A holographic journey from fluids to black holes

Fluid dynamics and gravitational physics are deeply interconnected by means of holography, a recent paradigm stating that any theory of gravity can be equivalently described by a quantum field theory in one dimension less.
The last 15 years of research have seen many developments toward a better understanding of such a paradigm which is believed to be a key ingredient for any theory of quantum gravity. Black holes, for instance, can be related to quantum field theories at thermal equilibrium and slightly perturbed black holes are holographically dual to the fluid behaviour of such thermally equilibrated systems. Many questions remain, however, still unanswered, for example how to go beyond the simplest case of Anti-de Sitter gravity, where the best example of holography can be realised; or how to probe physics beyond the black hole horizon etc.
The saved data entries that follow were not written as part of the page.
(* ===== verification/Prelude.v ===== *)
(** * FDP benchmark suite: verification library

    The repository compares SSDs with and without flexible data placement
    (FDP) under the storage load of four blockchains.  It holds a Sui
    benchmark with its Move contract (fdp-sui), copies of the Solana validator
    (fdp-solana) and of the Aptos node (fdp-aptos), and scripts around Ethereum
    clients (fdp-etherium) and the device (common).  This library models, as
    Rocq functions, the parts whose correctness the results and the chains
    depend on, and proves what they promise:

    - the io_churn contract and the benchmark program that drives it;
    - the Solana vote program: the on-chain record of a validator's votes, from
      the transaction's accounts down to the tower of lockouts;
    - the validator's side of Solana voting: fork choice, tower, propagation,
      the switch check, the choice of the bank to vote for, and how the tower
      survives a restart;
    - the Aptos safety rules: the component that decides what a validator may
      sign, with the certificates and validator sets it verifies.

    The Sui, Solana and Aptos parts are independent of each other.  Inside each
    part a file requires the components that its own calls.

    ** Reading the model

    A fallible Rust function returns an [outcome] ([Ok], [Err] or [Panic]); a
    method on [&mut self] is an [eff], a function from a state to a state and
    an outcome, so what it wrote before an error stays written.  Integers are
    [Z] with the wrap-around, saturation or check of the source written out;
    [f64] is the Standard Library's binary64.  Names are those of the source,
    with a prefix where two structs share a field name.  Code outside the
    repository (hash functions, BLS, the Sui SDK and framework, serde, clocks)
    is a parameter: a class of types and functions, with the documented
    behaviour relied upon in a second class or in named hypotheses.  Each such
    class has an instance, and the [_witness] lemmas apply the theorems to it.

    ** Sui: fdp-sui

    - IoChurn: move/io_churn/sources/io_churn.move, every function; a Move
      abort is an [Err].
    - IoChurnSpec: checksums and filler data in closed form, the store that
      calls of the contract can reach ([contract_step]) and its invariant;
      IoChurnSample: an instance and witnesses.  The theorems give the exact
      effect of [create_batch], the invariant of every reachable object, that
      checksums of a counter repeat only on a hash collision, exactly when blob
      updates abort, and that blob data repeats with period 256.
    - SuiBench: src/main.rs, the worker state, statistics, faucet, seeding,
      refresh and the four transactions; SuiWorker: memory pressure, the
      loop [run_worker], saving and loading.
    - SuiBenchSpec and SuiWorkerSpec: the behaviour of the node ([SuiLaws]),
      which may execute a transaction and lose the report of it, and the weakest
      preconditions of each operation; SuiBenchProps: a worker stops, is in step
      with the network or exactly one lost report behind, picks distinct
      targets, is restored from a saved file, and the counters of concurrent
      workers add up in any interleaving of the additions their runs make
      (recorded in order in [b_trace]); SuiSample: a small node that satisfies
      the laws and loses a report.

    ** Solana: fdp-solana

    - InstructionError and ProgramError: sdk/program/src/instruction.rs and
      program_error.rs, with the 64-bit codes.
    - AuthorizedVoters, VoteState, VoteVersions: sdk/program/src/vote, the
      tower of lockouts, credits, authorized voters and the stored layouts.
      Tower, Credits and Authority prove what their operations do.
    - VoteProcess: programs/vote/src/vote_state/mod.rs, the checks of votes and
      of vote state updates.  CheckSlots and CheckUpdate prove them against
      declarative definitions, NewVoteState what an accepted update means, and
      VoteSafety the invariant of every reachable vote state ([vote_step]) and
      that an update ends with a later vote and drops no locked-out one.
    - EpochSchedule and Rent: sdk/program/src/epoch_schedule.rs and rent.rs.
    - TransactionContext: sdk/src/transaction_context.rs, instruction stack and
      borrowed accounts with the RefCell borrows; AccountRules proves the
      ownership, lamport and size rules over every operation.
    - VoteProgram: programs/vote/src/vote_processor.rs, every instruction;
      VoteProgramSpec proves what the entry point leaves in the accounts for each
      instruction, that this is a run of the abstract vote steps, needs the
      right signatures, and moves lamports only as asked.

    The validator, in core/src:

    - ForkChoice and ForkChoiceOps: consensus/heaviest_subtree_fork_choice.rs
      and tree_diff.rs, every operation.  ForkChoiceTree, ForkChoiceInv,
      ForkChoiceBatch, ForkChoiceGen, ForkChoiceVotes, ForkChoiceMarks,
      ForkChoiceLeaf, ForkChoiceRoots, ForkChoiceSplit and ForkChoiceMerge prove
      that each keeps the tree and what it records; ForkChoiceSpec and
      ForkChoiceProps that the block it returns is the one of a walk to the
      heaviest valid child, in every reachable state; ForkChoiceSample: a run.
    - FrozenVotes: latest_validator_votes_for_frozen_banks.rs and
      vote_stake_tracker.rs, exact for every sequence of votes.
    - SlotHistory: sdk/program/src/slot_history.rs, exact over a bit vector
      with its laws ([BitsLaws]).
    - ValidatorTower: consensus.rs, the tower of the validator; TowerSafety:
      lockouts are respected along every run, and expire.
    - VoteLockouts: [collect_vote_lockouts], against sums over the accounts.
    - ProgressMap: progress_map.rs and the propagation of replay_stage.rs;
      Propagation: its invariant, and that news reach every earlier leader slot;
      PropagationSample: a run.
    - SwitchFork: [check_switch_threshold]; SwitchSafety: a switch needs 38
      percent of the stake locked out elsewhere, each account counted once,
      unless the last vote was purged, and exactly when the check panics.
    - ForkSelect: [compute_bank_stats] and [select_vote_and_reset_forks] of
      replay_stage.rs, which join all of the above; ForkSelectSpec: when a bank
      is voted for, and that such votes keep the lockouts; ReplayPass: a pass
      over the frozen banks succeeds and keeps every invariant, also when the
      tower follows the validator's vote account; ReplaySample: a concrete pass.
    - TowerRestore: [adjust_lockouts_after_replay]; TowerRestoreSpec: which
      votes of a restored tower are kept, and when it is refused.
    - TowerStorage: consensus/tower_storage.rs with the saved versions, over an
      interface for storages ([TowerStorage]); TowerStorageSpec: a saved tower
      comes back, files are replaced atomically, a tower in etcd has one
      writer; TowerStorageSample: witnesses.
    - LedgerRoots: [reconcile_blockstore_roots_with_external_source], with the
      ancestors and roots of ledger/src.

    A bank is the record of what the replay stage reads of it, its vote
    accounts in the order of iteration; a hash map that is only looked up is a
    finite map, one that is iterated a list, so the theorems hold for any order
    (the votes seen in gossip, whose order does not matter, excepted).

    ** Aptos: fdp-aptos

    - BitVec: crates/aptos-bitvec; AptosTypes: the data of types/src and
      consensus/consensus-types/src.
    - ValidatorVerifier: types/src/validator_verifier.rs, with quorum
      intersection; Certificates: quorum and timeout certificates, blocks,
      waypoints and epoch change proofs.
    - SafetyRules: consensus/safety-rules/src, every request, over a key value
      store ([KVStorage]) whose in-memory implementation is modelled.
    - SafetyRulesSpec: the weakest precondition of each handler; SafetyRuns:
      a replica under any sequence of calls, failed writes and restarts;
      SafetyLive: a replica answers every schedule of valid requests;
      TwoChain: agreement on what votes and order votes commit, for a set of
      replicas with less than a third of the voting power against them and
      callers that keep their obligations ([call_ok]); SafetySample: a concrete
      run.

    ** Fuel and bounds

    Loops that are not structural take fuel: the check of an update gets more
    than the lengths of its two lists ([check_update_loop] panics without fuel
    and is proved not to panic), a binary search the length of its slice, the
    sampling of a blob its length, seeding one batch per object, a walk in the
    fork choice the number of blocks, the propagation of votes the size of the
    progress map (these loops panic without fuel and are proved not to, and the
    walk over ancestors is proved to reach the root), the reconciliation of
    roots the number of slots between the two roots.  The worker loop reports
    running out of fuel, and [worker_stops] bounds the fuel it needs.  Histories keep the bounds of the source (31 votes, 64 epochs of
    credits, 32 leading votes, 5000 tracked objects).

    ** Not modelled

    Of fdp-sui: the parallel start-up of main, the reporting tasks, logging and
    the result file.  Of fdp-solana: the bank but for what is read of
    it, accounts database, shreds and replay of transactions, gossip, the
    threads of the replay stage with [handle_votable_bank], duplicate slot
    handling, building a tower from all bank forks, retransmission and metrics,
    the other programs, clients and tools; file contents after a power failure,
    since a save does not sync; of the vote program the byte encoding of
    instructions and of account data, which is an abstract codec with a
    round-trip law.  Of fdp-aptos: the
    consensus engine around the safety rules, execution, storage, network,
    mempool and state sync; optimistic signature verification; accumulator
    proofs, SHA3 and BLS are parameters; [sign_commit_vote] is modelled and
    left out of the runs of the agreement theorem, since it signs a hash given
    by its caller; that a timeout certificate is of the current epoch is an
    obligation of the caller, since [verify_tc] does not check it.  The scripts
    and the device tool are process control and I/O. *)

From Stdlib Require Export ZArith Lia Sorted.
From Stdlib Require Import Floats.SpecFloat.
From stdpp Require Export base gmap list fin_maps strings.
Motivated by a better understanding of holography and fluid dynamics, in this thesis i) we successfully construct a holographic dual of the dissipationless effective action for conformal fluids providing a first derivation of such an effective action from first principles. ii) We generalise to a certain extent the procedure of obtaining holographic fluid behaviour from gravity for cases which are not necessarily Anti-de Sitter. iii) We show the differences between holographic fluid behaviour and an older approach to black hole physics going under the name of the membrane paradigm. iv) Finally we show how this membrane paradigm can be used instead as an approximation scheme for neglecting the interior of a black hole and provide its limits of validity.